[Dataset entries]

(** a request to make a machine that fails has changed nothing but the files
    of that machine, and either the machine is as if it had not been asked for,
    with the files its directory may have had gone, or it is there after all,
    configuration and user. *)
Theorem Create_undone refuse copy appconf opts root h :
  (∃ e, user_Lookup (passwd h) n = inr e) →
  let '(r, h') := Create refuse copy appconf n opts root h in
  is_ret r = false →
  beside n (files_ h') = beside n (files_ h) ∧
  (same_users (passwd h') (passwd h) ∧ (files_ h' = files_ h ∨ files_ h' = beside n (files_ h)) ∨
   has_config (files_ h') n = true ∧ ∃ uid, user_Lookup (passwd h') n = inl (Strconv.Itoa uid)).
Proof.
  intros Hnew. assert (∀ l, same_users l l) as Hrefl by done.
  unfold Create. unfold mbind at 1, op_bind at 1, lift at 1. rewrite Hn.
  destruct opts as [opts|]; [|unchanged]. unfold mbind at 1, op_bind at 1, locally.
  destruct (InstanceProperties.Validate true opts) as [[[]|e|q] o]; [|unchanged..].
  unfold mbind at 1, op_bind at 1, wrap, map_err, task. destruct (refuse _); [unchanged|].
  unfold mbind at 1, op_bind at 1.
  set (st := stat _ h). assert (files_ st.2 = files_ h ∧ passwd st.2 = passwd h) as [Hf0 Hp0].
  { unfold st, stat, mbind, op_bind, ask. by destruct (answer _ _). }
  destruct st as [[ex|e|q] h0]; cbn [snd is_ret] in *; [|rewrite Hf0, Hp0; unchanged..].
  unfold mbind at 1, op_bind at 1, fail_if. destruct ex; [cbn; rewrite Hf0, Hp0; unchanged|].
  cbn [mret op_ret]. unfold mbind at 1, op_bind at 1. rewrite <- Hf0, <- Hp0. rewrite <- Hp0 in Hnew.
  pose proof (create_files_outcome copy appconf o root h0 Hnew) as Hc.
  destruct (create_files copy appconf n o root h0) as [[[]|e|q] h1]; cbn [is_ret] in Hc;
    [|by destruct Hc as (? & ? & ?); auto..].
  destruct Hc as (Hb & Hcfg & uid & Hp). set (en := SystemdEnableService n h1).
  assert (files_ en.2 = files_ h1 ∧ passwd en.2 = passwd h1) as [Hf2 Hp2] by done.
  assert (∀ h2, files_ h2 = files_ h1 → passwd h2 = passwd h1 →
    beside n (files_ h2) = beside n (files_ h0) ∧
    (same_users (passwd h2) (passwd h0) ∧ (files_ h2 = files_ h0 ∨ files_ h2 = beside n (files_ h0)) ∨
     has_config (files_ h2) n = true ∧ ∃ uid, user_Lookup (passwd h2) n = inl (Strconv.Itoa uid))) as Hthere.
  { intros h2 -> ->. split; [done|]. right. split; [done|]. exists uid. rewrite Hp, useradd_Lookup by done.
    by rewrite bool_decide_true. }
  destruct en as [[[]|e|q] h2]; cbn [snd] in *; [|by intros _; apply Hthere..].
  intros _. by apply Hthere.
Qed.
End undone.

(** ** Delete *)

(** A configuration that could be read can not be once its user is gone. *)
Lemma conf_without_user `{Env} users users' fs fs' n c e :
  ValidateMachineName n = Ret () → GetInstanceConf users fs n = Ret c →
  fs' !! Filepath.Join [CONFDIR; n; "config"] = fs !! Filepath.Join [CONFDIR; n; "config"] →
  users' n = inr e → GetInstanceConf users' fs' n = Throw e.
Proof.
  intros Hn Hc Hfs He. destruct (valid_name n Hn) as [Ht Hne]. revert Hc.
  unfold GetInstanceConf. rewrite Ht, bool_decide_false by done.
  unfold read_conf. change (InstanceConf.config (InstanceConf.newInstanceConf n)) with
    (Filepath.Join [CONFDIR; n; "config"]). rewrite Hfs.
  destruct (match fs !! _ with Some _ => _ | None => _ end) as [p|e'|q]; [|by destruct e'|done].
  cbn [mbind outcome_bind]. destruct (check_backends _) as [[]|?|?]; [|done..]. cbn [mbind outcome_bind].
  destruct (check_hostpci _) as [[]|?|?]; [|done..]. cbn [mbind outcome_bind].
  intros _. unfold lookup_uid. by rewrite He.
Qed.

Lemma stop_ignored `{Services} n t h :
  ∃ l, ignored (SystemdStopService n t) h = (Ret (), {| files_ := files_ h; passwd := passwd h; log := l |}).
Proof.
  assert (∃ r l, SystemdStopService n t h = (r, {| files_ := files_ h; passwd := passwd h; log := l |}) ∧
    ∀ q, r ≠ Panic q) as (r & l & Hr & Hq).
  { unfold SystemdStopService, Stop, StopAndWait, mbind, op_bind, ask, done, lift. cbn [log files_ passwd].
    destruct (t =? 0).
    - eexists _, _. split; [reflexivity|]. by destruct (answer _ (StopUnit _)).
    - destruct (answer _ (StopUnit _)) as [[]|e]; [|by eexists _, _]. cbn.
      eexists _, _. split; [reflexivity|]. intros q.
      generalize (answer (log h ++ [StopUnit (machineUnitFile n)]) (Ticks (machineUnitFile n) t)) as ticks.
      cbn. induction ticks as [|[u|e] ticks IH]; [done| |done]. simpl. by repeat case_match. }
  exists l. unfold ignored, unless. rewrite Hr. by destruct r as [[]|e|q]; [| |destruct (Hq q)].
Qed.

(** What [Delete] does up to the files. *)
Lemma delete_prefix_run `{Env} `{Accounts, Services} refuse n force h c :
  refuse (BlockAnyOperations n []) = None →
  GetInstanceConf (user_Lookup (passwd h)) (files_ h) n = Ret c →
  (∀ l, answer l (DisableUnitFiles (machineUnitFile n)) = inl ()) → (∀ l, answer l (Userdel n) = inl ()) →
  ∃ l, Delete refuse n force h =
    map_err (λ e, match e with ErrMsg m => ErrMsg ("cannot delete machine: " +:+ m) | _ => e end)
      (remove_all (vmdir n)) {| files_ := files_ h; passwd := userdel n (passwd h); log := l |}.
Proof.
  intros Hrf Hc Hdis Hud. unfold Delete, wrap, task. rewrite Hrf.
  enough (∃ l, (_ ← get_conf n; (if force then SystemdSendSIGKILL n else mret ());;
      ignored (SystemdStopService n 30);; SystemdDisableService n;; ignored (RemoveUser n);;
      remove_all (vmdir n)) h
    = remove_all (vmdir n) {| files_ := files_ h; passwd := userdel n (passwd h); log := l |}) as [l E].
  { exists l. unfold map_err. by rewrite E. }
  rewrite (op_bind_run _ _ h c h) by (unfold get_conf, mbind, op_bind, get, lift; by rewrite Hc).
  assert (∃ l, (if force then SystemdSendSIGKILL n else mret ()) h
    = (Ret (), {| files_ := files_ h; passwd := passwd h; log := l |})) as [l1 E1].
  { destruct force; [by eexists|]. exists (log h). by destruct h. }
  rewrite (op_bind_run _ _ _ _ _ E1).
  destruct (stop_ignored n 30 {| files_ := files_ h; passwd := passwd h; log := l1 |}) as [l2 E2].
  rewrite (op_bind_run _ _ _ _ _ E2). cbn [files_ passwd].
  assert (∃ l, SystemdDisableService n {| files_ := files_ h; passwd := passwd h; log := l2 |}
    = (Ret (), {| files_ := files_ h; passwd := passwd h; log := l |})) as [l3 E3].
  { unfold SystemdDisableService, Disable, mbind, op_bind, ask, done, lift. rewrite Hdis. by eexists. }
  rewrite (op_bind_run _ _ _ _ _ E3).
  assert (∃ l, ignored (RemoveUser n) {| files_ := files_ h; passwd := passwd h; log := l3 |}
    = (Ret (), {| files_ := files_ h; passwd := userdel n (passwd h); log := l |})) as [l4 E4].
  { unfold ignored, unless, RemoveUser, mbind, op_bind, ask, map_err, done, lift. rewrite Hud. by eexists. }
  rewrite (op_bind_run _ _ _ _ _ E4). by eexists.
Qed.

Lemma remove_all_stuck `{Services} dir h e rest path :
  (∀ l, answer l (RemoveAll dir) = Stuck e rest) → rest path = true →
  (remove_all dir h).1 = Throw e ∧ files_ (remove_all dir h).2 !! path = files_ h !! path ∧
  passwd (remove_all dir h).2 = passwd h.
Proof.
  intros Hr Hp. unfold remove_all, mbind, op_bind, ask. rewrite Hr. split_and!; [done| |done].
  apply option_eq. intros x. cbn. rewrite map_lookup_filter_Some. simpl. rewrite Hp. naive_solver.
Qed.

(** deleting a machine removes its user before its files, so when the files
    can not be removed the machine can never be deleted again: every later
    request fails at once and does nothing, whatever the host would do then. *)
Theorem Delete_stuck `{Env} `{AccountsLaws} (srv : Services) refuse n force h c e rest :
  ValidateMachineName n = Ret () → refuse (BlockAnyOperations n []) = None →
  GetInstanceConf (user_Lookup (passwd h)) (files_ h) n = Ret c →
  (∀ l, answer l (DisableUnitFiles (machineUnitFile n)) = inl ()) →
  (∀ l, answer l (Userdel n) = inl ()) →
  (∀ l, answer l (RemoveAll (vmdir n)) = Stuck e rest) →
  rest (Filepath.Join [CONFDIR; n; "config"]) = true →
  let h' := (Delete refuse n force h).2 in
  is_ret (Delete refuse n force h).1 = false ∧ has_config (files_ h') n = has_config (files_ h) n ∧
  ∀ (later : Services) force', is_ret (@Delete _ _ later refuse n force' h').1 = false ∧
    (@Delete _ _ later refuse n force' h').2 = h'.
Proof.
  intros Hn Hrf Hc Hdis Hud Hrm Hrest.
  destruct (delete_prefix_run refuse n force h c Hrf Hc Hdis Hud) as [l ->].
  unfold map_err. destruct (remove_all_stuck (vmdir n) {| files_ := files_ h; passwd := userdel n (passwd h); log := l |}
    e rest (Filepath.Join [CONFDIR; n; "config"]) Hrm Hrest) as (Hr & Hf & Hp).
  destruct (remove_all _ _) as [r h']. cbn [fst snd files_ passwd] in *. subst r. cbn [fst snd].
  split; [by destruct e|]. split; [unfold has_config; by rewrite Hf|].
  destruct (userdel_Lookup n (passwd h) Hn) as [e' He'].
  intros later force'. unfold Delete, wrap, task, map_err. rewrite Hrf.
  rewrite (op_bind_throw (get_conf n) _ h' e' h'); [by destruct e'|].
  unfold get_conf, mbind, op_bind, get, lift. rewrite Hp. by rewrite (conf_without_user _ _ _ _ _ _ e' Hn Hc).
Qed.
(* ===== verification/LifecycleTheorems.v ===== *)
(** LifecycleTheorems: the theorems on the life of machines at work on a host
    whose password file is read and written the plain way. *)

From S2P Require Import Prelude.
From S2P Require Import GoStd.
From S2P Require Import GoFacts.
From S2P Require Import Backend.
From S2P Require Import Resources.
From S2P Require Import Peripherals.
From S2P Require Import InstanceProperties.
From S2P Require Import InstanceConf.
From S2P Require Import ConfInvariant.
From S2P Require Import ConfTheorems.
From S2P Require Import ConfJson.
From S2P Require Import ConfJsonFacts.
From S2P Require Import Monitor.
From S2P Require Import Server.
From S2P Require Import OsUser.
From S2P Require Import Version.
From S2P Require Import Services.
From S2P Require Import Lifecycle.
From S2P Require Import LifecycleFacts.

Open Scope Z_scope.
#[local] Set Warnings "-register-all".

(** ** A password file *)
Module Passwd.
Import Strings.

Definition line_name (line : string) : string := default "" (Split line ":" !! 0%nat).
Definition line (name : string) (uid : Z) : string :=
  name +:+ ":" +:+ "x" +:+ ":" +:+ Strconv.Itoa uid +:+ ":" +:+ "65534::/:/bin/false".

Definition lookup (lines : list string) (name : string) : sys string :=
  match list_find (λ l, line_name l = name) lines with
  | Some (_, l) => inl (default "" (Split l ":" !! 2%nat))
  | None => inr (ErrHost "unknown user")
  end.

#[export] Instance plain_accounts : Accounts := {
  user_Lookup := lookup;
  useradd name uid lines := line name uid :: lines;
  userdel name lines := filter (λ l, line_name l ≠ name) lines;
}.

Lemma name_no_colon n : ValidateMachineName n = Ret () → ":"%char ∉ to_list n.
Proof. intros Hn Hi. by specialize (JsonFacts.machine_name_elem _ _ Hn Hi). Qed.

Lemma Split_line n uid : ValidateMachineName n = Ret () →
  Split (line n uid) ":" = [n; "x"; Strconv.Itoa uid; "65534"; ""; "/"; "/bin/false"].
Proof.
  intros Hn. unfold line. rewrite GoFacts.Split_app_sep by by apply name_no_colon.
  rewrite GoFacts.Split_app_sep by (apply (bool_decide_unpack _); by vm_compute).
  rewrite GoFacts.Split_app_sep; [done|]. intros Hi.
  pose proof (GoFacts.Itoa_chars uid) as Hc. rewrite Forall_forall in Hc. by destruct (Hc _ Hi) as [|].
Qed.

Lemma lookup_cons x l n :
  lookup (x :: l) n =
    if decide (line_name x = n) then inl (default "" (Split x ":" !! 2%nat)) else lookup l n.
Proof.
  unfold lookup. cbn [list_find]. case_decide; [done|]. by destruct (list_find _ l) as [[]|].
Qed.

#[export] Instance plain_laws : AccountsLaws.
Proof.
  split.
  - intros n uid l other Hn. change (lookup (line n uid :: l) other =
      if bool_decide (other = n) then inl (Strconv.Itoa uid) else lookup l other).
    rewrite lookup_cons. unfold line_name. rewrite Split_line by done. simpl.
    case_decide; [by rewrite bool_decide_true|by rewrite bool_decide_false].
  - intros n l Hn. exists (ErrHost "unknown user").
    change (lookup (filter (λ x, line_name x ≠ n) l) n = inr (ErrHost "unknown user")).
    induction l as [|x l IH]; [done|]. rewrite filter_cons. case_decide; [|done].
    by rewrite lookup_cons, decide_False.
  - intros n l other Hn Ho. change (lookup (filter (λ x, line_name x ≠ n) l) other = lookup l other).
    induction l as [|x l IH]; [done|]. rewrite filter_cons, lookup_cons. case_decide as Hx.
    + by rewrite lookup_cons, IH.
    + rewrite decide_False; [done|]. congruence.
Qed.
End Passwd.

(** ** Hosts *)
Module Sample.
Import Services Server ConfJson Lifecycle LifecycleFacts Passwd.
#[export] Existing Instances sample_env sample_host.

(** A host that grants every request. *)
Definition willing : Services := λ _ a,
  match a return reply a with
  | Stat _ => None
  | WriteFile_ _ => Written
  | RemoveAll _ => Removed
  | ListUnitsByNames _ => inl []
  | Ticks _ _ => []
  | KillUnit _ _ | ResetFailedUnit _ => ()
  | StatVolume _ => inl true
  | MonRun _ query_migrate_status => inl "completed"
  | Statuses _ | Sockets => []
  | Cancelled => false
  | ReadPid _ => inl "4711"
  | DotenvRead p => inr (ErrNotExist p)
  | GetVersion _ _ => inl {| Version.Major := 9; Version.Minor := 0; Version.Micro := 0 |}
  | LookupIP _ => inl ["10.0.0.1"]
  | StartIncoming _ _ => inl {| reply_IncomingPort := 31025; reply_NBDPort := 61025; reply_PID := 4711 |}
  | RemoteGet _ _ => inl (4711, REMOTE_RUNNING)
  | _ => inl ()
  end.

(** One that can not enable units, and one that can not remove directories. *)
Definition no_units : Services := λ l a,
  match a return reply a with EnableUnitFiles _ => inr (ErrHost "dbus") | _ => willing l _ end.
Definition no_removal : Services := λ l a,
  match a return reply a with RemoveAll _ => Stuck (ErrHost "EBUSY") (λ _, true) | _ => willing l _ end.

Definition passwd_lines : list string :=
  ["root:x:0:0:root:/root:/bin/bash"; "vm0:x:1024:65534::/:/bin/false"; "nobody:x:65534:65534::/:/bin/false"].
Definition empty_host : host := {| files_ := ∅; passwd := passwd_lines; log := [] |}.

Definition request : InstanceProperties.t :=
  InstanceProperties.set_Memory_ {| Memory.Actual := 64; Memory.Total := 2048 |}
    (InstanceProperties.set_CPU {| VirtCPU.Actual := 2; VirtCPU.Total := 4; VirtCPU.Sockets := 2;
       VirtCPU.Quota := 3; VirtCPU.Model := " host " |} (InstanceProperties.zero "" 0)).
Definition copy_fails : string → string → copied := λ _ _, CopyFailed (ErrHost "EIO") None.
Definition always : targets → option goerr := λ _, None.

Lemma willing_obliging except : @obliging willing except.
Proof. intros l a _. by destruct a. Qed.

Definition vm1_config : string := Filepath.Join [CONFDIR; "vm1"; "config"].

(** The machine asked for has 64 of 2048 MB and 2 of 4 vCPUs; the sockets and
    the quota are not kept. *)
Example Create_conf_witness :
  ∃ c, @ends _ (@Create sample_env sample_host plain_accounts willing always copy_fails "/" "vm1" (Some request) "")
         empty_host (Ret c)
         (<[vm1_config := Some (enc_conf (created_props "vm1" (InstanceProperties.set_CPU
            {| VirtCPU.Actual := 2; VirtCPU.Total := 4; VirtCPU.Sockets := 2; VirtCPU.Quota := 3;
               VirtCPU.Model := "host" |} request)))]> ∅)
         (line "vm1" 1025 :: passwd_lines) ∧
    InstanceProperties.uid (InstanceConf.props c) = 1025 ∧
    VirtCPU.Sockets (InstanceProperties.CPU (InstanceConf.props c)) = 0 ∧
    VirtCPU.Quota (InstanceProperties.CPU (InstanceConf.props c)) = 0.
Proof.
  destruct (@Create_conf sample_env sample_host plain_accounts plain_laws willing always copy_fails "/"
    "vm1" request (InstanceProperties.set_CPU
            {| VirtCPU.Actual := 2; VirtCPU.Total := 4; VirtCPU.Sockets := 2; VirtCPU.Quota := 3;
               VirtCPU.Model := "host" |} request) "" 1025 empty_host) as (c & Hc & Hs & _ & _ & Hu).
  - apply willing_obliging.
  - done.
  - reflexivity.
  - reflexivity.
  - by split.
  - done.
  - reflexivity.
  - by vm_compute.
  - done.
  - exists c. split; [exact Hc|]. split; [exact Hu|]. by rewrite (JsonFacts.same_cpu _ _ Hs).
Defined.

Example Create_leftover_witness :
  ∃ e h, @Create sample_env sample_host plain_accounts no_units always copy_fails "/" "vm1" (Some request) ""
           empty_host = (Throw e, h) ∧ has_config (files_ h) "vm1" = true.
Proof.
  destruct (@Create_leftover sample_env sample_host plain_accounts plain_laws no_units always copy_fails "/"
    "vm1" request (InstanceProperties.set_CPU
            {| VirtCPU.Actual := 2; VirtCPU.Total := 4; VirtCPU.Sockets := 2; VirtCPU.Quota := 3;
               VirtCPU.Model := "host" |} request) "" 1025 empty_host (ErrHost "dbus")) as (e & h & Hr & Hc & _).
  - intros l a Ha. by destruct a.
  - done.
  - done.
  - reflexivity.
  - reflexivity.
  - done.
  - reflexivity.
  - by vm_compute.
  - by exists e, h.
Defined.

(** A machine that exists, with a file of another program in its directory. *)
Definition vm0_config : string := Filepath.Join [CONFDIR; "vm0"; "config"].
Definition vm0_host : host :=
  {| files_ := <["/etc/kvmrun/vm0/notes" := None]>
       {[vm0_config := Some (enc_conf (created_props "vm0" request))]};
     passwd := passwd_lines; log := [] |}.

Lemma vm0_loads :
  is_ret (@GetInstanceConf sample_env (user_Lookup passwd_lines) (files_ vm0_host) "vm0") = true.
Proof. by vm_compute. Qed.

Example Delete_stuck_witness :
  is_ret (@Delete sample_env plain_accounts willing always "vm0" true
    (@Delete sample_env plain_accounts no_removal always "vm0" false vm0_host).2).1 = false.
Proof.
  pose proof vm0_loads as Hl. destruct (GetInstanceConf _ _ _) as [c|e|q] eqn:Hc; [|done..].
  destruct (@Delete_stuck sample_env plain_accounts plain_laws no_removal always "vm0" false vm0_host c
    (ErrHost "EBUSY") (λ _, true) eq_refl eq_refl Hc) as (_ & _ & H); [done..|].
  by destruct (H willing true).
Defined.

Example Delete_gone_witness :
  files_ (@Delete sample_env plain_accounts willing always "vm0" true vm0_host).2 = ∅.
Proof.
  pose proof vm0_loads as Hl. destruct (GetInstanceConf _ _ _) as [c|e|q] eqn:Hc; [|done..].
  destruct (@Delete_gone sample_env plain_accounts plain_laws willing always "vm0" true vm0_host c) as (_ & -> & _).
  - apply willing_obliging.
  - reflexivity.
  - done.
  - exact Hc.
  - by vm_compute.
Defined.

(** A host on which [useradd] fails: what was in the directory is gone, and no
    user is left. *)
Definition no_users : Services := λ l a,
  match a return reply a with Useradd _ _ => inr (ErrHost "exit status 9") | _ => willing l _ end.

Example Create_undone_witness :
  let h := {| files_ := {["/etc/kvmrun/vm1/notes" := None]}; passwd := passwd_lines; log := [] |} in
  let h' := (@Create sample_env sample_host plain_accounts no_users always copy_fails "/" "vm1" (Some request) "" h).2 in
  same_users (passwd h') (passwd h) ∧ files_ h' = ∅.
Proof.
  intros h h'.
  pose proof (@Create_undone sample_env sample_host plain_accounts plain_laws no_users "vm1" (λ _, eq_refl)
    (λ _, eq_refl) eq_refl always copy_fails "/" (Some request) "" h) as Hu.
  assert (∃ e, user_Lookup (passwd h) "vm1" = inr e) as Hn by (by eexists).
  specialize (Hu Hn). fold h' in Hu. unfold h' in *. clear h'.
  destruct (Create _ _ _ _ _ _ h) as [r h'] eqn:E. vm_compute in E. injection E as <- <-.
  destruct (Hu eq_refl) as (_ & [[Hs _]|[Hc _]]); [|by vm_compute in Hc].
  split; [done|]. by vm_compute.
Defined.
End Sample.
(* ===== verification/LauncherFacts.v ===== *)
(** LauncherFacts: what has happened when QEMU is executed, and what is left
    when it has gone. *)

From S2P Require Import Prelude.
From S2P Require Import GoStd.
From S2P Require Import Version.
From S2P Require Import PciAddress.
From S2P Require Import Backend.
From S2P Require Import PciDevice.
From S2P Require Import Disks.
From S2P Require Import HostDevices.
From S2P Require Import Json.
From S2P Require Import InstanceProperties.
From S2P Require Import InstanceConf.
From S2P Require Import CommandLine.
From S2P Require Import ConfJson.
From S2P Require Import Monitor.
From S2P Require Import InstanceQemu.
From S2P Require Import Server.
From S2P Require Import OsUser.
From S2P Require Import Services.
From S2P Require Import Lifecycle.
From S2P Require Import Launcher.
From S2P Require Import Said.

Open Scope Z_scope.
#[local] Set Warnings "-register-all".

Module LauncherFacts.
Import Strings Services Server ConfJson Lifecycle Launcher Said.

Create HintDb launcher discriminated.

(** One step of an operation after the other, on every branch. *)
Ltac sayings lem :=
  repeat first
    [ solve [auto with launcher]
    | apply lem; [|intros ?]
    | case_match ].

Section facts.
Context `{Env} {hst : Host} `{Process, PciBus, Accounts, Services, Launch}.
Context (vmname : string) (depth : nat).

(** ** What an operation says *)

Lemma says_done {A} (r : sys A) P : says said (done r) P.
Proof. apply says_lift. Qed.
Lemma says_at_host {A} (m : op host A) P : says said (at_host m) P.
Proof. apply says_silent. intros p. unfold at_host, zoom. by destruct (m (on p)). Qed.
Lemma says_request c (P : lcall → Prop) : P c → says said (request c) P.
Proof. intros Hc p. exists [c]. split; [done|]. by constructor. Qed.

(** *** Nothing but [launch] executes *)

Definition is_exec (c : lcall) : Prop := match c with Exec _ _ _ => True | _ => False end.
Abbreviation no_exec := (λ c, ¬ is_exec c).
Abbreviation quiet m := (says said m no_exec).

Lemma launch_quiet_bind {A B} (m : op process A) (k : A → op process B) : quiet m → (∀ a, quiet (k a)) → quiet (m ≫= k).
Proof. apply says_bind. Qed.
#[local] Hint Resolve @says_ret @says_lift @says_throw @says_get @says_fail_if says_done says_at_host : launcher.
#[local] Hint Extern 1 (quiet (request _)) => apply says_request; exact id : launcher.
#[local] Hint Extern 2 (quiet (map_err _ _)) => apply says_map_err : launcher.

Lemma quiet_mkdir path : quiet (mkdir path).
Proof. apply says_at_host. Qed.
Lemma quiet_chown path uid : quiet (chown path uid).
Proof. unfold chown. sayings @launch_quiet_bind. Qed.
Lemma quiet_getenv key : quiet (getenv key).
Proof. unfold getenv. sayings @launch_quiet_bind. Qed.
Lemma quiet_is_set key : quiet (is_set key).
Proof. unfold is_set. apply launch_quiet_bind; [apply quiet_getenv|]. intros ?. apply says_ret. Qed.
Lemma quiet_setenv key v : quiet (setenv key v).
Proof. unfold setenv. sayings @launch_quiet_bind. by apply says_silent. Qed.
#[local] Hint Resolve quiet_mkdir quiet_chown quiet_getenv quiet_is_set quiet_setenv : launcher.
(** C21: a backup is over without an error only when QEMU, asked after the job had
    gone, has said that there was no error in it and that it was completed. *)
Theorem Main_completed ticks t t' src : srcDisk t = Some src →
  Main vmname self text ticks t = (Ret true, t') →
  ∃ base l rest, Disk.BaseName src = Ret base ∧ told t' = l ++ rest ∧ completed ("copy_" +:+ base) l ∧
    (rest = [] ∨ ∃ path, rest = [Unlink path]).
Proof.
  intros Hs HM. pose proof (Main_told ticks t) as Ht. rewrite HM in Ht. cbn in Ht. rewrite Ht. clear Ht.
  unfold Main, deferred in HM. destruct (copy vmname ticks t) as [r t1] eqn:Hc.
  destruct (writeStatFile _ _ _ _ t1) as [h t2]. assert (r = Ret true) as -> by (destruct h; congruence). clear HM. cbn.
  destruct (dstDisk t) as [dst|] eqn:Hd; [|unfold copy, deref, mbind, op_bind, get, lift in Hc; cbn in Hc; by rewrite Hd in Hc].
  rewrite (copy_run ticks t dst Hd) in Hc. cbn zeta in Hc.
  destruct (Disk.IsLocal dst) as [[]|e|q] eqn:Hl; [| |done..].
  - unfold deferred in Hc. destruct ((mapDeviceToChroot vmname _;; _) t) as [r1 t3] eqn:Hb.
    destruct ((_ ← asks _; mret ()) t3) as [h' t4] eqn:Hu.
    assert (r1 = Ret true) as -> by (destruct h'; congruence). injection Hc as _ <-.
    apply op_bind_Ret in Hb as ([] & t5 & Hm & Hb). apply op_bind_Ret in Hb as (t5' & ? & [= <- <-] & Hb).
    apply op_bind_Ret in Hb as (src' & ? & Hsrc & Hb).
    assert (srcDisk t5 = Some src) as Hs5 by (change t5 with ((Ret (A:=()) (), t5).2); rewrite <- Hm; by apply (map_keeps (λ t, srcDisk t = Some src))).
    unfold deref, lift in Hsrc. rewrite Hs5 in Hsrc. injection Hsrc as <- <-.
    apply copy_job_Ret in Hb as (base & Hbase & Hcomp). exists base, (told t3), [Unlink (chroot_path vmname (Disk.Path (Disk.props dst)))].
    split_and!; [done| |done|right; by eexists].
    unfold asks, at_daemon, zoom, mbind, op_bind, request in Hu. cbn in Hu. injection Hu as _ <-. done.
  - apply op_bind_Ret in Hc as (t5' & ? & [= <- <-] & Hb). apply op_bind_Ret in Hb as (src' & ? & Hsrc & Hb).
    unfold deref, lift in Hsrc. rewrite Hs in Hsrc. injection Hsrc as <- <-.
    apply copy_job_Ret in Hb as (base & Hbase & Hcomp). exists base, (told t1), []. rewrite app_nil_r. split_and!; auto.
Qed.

▶ [INSTRUCTIONS TO FOLLOW]: Run a filter over the data above and keep each line that contains the word "error".

▶ [ANSWER SECTION]:
(** C21: a backup is over without an error only when QEMU, asked after the job had
    gone, has said that there was no error in it and that it was completed. *)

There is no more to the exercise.